- **Task requirements**:
Copy each line below in which the string "Accounting" occurs.

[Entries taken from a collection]
--- START ---
Lemma run_final ops p i s : pool_ok p → futures p !! i = Some s → s ≠ Unready → futures (run ops p) !! i = Some s.
Proof.
  revert p. induction ops as [|o ops IH]; intros p Hp Hi Hs; [done|].
  apply IH; [by apply step_ok|by apply step_final|done].
Qed.

(** After any sequence of calls and worker steps on a new pool: an unset future
    belongs to exactly one task, in the queue or on a worker, and every other future
    keeps its value for good; the tasks counted are the successes and the failures;
    the interpreters lent and those free are the configured ones, and none is both
    unless the pool was shut down. *)
Theorem pool_invariant (c : InterpreterPoolConfig) (ops : list op) :
  let p := run ops (new_pool c) in
  (∀ i, futures p !! i = Some Unready ↔ i ∈ pending p) ∧ NoDup (pending p) ∧
  (∀ i s ops', futures p !! i = Some s → s ≠ Unready → futures (run ops' p) !! i = Some s) ∧
  totalTasks (stats p) = successfulTasks (stats p) + failedTasks (stats p) ∧
  (∀ i, i ∈ available p ∪ busy p → (i < poolSize (pool_config p))%nat) ∧
  (initialized p = true → ∀ i, (i < poolSize (pool_config p))%nat → i ∈ available p ∪ busy p) ∧
  (shuttingDown p = false → available p ## busy p).
Proof.
  intros p. assert (pool_ok p) as Hp by apply run_ok, new_pool_ok. split_and!.
  - apply ok_futures, Hp.
  - apply ok_nodup, Hp.
  - intros i s ops'. by apply run_final.
  - apply ok_stats, Hp.
  - apply ok_range, Hp.
  - apply ok_cover, Hp.
  - intros Hs. by apply (ok_disjoint _ Hp).
Qed.

(** ** Draining *)

(** The steps of the workers that are possible when the mutex is free: a running
    task may end with a result or a std::exception. *)
Definition enabled (o : op) (p : Pool) : bool :=
  match o with
  | OTake w =>
      match workers p !! w with
      | Some Looking => negb (length (taskQueue p) =? 0)%nat || shuttingDown p
      | _ => false
      end
  | ORun w o =>
      match workers p !! w with Some (Running _) => bool_decide (is_Some (outcome_result null o)) | _ => false end
  | OAccount w _ => match workers p !! w with Some (Accounting _) => true | _ => false end
  | _ => false
  end.
Fixpoint schedule (ops : list op) (p : Pool) : bool :=
  match ops with
  | [] => true
  | o :: ops' => enabled o p && schedule ops' (step o p)
  end.

(** The program runs and no call of [acquire] holds the mutex. *)
Definition flowing (p : Pool) : Prop := terminated p = false ∧ python_wait p = false.
Definition hung (w : worker) : bool := match w with Hung _ => true | _ => false end.

Definition stop_weight (p : Pool) : nat := if shuttingDown p then 1 else 0.
Definition weight (k : nat) (w : worker) : nat :=
  match w with Looking => k | Running _ => 2 + k | Accounting _ => 1 + k | Stopped | Hung _ => 0 end.
(** How many steps the workers can still make. *)
Definition work_left (p : Pool) : nat :=
  3 * length (taskQueue p) + sum_list_with (weight (stop_weight p)) (workers p).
--- END ---
- **Reply**:
  | OAccount w _ => match workers p !! w with Some (Accounting _) => true | _ => false end
  match w with Looking => k | Running _ => 2 + k | Accounting _ => 1 + k | Stopped | Hung _ => 0 end.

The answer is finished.